__RECORDS FOR THE TASK__

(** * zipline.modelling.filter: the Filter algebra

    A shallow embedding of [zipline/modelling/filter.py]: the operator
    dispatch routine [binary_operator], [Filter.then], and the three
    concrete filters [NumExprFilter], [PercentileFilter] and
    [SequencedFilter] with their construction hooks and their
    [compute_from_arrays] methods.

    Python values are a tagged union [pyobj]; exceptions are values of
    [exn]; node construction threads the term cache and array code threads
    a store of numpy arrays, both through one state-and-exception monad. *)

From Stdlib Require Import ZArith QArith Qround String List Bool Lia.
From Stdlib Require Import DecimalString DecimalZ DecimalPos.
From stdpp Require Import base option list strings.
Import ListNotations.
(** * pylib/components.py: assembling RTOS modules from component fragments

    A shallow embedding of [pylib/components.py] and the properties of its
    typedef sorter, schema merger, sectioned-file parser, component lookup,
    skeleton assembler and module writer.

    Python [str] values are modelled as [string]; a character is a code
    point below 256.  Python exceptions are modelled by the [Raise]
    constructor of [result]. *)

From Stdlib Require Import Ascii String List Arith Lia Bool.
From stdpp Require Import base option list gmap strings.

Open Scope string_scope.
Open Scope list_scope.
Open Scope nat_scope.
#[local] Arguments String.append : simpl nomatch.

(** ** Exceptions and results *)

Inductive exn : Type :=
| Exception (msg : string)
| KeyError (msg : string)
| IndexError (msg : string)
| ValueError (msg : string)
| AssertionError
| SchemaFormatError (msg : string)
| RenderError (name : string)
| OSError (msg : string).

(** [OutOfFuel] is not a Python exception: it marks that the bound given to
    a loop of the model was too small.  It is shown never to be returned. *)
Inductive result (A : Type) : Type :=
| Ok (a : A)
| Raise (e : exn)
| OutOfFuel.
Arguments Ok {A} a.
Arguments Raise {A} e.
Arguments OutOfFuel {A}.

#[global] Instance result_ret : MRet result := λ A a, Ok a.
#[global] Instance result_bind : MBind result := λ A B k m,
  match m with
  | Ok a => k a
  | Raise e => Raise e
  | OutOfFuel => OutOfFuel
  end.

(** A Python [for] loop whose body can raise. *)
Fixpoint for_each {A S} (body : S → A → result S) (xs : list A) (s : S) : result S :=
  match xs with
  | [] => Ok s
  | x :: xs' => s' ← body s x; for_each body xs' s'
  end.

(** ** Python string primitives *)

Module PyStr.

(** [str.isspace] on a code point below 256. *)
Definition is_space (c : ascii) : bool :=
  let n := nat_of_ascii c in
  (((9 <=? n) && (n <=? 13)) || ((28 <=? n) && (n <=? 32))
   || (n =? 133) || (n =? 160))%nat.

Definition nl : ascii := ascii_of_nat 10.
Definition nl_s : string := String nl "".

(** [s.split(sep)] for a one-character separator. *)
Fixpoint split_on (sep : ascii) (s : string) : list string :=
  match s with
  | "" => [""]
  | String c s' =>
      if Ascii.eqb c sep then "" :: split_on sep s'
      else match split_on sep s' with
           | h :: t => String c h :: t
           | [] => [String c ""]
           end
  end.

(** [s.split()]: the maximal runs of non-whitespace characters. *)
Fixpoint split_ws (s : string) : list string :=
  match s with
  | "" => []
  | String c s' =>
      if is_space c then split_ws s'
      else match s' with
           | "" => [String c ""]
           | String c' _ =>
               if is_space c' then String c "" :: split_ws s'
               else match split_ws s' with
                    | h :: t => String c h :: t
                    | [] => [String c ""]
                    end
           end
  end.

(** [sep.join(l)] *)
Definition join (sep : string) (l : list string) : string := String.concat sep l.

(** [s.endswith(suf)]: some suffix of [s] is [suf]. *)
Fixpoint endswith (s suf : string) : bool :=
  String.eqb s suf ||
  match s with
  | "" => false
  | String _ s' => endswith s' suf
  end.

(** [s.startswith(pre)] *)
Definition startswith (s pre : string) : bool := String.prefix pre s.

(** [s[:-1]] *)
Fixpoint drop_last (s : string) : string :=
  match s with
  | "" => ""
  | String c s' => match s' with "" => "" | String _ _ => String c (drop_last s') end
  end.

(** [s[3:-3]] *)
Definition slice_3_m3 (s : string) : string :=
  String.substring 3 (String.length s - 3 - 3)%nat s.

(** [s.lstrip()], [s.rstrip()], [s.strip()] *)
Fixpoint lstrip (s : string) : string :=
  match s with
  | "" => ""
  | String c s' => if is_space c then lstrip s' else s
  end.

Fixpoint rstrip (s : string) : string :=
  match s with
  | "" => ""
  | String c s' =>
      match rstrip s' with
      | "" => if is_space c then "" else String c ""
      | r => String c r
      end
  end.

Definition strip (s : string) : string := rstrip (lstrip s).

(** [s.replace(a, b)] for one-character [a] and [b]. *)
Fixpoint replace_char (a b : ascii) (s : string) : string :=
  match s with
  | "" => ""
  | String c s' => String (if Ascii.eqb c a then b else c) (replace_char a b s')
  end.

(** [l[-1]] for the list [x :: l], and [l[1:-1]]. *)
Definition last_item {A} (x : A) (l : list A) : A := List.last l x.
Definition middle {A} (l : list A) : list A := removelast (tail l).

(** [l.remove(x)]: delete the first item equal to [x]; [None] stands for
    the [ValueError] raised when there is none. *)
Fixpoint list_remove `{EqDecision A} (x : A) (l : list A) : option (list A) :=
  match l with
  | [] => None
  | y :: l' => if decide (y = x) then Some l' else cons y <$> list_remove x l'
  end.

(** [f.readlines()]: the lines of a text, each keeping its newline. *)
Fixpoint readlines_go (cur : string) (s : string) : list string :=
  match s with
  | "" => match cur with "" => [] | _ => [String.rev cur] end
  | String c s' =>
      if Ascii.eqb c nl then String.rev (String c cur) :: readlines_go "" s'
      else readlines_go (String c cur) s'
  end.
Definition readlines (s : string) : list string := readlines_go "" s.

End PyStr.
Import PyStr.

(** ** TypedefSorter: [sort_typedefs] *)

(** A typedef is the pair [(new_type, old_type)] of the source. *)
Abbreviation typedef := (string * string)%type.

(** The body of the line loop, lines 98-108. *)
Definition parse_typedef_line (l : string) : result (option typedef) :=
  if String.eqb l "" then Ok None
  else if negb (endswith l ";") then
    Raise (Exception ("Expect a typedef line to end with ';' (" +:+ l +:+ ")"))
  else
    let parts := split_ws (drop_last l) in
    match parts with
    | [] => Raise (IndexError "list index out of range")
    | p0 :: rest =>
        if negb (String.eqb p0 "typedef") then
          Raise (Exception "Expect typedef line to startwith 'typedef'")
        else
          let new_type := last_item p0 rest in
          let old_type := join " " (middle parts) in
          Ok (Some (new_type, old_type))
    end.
---
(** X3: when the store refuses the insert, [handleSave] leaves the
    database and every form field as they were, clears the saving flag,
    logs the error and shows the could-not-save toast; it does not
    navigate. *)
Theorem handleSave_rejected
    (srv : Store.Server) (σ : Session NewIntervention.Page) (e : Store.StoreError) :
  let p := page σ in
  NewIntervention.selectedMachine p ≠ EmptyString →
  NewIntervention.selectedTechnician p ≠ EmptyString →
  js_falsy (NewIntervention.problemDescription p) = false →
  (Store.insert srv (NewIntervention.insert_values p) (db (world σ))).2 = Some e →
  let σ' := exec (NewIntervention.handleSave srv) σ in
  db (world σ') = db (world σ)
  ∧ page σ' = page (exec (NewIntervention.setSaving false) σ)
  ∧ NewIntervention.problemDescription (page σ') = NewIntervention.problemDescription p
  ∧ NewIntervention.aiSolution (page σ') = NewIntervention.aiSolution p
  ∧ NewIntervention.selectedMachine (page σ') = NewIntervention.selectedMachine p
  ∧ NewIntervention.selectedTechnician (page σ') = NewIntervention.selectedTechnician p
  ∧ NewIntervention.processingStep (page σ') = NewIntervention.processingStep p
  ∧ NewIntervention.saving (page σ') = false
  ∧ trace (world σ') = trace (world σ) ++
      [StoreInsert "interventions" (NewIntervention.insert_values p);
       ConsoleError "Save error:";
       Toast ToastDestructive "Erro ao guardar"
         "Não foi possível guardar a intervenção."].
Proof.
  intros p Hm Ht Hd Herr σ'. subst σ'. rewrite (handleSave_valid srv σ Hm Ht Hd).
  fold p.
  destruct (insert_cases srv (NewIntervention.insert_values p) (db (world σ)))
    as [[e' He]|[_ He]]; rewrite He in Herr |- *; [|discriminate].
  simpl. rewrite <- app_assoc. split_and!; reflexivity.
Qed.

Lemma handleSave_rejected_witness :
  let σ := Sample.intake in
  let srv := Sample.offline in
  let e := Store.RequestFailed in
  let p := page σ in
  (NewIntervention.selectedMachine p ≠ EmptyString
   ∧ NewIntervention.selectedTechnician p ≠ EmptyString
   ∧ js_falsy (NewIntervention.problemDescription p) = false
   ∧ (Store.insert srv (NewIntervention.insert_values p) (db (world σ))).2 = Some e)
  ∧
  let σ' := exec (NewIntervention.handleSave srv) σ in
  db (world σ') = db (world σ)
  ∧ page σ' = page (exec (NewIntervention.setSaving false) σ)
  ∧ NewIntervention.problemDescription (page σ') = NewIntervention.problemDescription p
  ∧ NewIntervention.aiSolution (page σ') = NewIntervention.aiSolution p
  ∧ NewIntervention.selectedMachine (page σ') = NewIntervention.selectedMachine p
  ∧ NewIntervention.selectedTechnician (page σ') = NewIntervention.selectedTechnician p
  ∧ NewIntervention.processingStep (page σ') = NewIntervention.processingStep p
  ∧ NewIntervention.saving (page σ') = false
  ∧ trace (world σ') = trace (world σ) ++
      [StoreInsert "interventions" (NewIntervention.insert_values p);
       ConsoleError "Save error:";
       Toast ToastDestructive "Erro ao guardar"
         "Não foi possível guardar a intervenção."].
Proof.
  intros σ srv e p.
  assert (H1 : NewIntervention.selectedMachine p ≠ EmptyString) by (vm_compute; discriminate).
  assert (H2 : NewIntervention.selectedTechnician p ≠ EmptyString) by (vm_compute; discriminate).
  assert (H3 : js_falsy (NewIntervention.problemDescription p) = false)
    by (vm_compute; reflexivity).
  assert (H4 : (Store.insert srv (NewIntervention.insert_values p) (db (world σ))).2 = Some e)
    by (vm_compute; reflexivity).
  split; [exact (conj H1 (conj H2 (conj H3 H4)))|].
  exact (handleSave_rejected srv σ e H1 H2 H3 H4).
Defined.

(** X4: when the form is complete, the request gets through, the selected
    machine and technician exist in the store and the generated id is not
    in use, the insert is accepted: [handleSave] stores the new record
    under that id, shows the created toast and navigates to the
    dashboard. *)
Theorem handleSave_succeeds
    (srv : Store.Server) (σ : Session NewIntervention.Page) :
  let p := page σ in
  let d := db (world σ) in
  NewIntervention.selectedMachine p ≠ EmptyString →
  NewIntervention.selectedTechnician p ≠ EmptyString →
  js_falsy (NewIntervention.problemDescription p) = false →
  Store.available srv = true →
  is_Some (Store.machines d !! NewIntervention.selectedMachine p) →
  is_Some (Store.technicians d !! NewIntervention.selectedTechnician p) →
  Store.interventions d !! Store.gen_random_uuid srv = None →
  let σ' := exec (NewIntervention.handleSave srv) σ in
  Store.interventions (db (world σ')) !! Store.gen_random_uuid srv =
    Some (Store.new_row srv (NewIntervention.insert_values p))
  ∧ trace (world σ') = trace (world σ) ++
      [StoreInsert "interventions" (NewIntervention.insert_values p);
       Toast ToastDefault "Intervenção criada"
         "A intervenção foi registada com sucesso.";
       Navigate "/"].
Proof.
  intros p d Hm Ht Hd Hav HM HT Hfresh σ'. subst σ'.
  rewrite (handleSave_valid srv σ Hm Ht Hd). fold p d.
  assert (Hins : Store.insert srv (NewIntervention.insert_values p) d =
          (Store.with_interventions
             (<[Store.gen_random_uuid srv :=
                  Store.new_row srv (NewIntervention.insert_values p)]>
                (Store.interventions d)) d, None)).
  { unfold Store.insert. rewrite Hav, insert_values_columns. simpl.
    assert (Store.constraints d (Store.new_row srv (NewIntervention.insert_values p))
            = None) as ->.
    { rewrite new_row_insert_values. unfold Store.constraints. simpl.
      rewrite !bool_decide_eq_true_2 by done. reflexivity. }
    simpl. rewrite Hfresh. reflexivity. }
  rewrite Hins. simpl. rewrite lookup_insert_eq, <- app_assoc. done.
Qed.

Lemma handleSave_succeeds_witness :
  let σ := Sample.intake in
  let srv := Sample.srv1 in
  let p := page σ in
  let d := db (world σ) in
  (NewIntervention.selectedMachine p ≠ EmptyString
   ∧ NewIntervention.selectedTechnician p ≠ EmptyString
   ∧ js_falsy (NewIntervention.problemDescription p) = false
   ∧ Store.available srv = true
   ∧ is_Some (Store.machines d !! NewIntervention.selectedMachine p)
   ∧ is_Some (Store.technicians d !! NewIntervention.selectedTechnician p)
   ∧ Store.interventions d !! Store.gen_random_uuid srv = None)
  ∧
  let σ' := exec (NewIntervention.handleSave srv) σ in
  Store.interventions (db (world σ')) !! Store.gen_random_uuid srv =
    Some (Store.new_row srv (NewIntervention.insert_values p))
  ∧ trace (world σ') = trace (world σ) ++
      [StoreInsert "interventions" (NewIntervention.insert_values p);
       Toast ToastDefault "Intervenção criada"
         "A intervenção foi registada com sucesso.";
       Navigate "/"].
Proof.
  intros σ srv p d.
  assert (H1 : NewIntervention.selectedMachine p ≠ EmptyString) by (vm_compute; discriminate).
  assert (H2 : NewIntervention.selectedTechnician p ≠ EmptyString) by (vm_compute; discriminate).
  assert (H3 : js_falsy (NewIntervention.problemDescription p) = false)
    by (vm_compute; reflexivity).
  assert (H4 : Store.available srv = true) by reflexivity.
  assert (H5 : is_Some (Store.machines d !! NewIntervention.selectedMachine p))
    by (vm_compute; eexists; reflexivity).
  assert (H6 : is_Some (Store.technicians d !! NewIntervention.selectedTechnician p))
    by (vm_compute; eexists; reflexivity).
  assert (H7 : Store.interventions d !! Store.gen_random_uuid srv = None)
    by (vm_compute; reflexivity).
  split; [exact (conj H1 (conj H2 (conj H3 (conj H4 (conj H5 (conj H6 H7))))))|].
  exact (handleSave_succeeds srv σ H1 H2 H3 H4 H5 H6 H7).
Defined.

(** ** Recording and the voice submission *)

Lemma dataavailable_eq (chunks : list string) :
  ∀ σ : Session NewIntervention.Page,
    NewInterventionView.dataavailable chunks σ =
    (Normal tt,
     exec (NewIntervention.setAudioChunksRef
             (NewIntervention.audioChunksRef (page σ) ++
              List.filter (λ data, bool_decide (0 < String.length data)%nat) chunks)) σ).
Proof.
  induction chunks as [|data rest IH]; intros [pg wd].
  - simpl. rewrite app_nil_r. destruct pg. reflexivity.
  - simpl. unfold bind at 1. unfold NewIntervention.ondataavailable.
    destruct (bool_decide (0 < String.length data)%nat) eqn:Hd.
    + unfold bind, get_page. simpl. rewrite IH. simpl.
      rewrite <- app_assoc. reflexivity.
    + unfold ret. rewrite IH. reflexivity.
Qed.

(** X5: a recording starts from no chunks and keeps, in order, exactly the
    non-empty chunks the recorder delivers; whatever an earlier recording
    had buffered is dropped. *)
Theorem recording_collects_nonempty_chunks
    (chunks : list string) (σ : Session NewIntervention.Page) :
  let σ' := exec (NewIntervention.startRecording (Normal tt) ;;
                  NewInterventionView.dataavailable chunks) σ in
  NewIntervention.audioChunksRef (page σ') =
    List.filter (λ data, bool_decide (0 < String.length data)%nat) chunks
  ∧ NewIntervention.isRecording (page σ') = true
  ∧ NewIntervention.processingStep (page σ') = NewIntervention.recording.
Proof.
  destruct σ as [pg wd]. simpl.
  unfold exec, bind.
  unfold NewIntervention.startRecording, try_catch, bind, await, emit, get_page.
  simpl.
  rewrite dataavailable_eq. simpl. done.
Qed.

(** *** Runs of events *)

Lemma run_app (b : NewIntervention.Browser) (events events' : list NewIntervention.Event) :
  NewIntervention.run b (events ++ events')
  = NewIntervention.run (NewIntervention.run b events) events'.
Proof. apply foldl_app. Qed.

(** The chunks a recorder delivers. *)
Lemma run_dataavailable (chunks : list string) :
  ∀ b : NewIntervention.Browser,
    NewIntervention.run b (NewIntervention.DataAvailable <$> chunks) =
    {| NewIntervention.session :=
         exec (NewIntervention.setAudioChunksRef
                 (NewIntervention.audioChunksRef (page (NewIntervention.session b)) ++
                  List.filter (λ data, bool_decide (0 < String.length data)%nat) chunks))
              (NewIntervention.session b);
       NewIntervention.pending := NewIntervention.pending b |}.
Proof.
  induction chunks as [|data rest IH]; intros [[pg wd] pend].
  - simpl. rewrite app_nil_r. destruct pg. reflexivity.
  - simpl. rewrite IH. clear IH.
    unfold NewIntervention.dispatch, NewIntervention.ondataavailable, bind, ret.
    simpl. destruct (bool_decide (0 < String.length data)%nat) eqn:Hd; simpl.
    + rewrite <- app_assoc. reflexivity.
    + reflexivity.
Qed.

__WORK TO BE COMPLETED__
Apply a filter to the listing above so that only lines with "strings" are kept, and copy those lines.

__YOUR RESPONSE__
From stdpp Require Import base option list strings.
From stdpp Require Import base option list gmap strings.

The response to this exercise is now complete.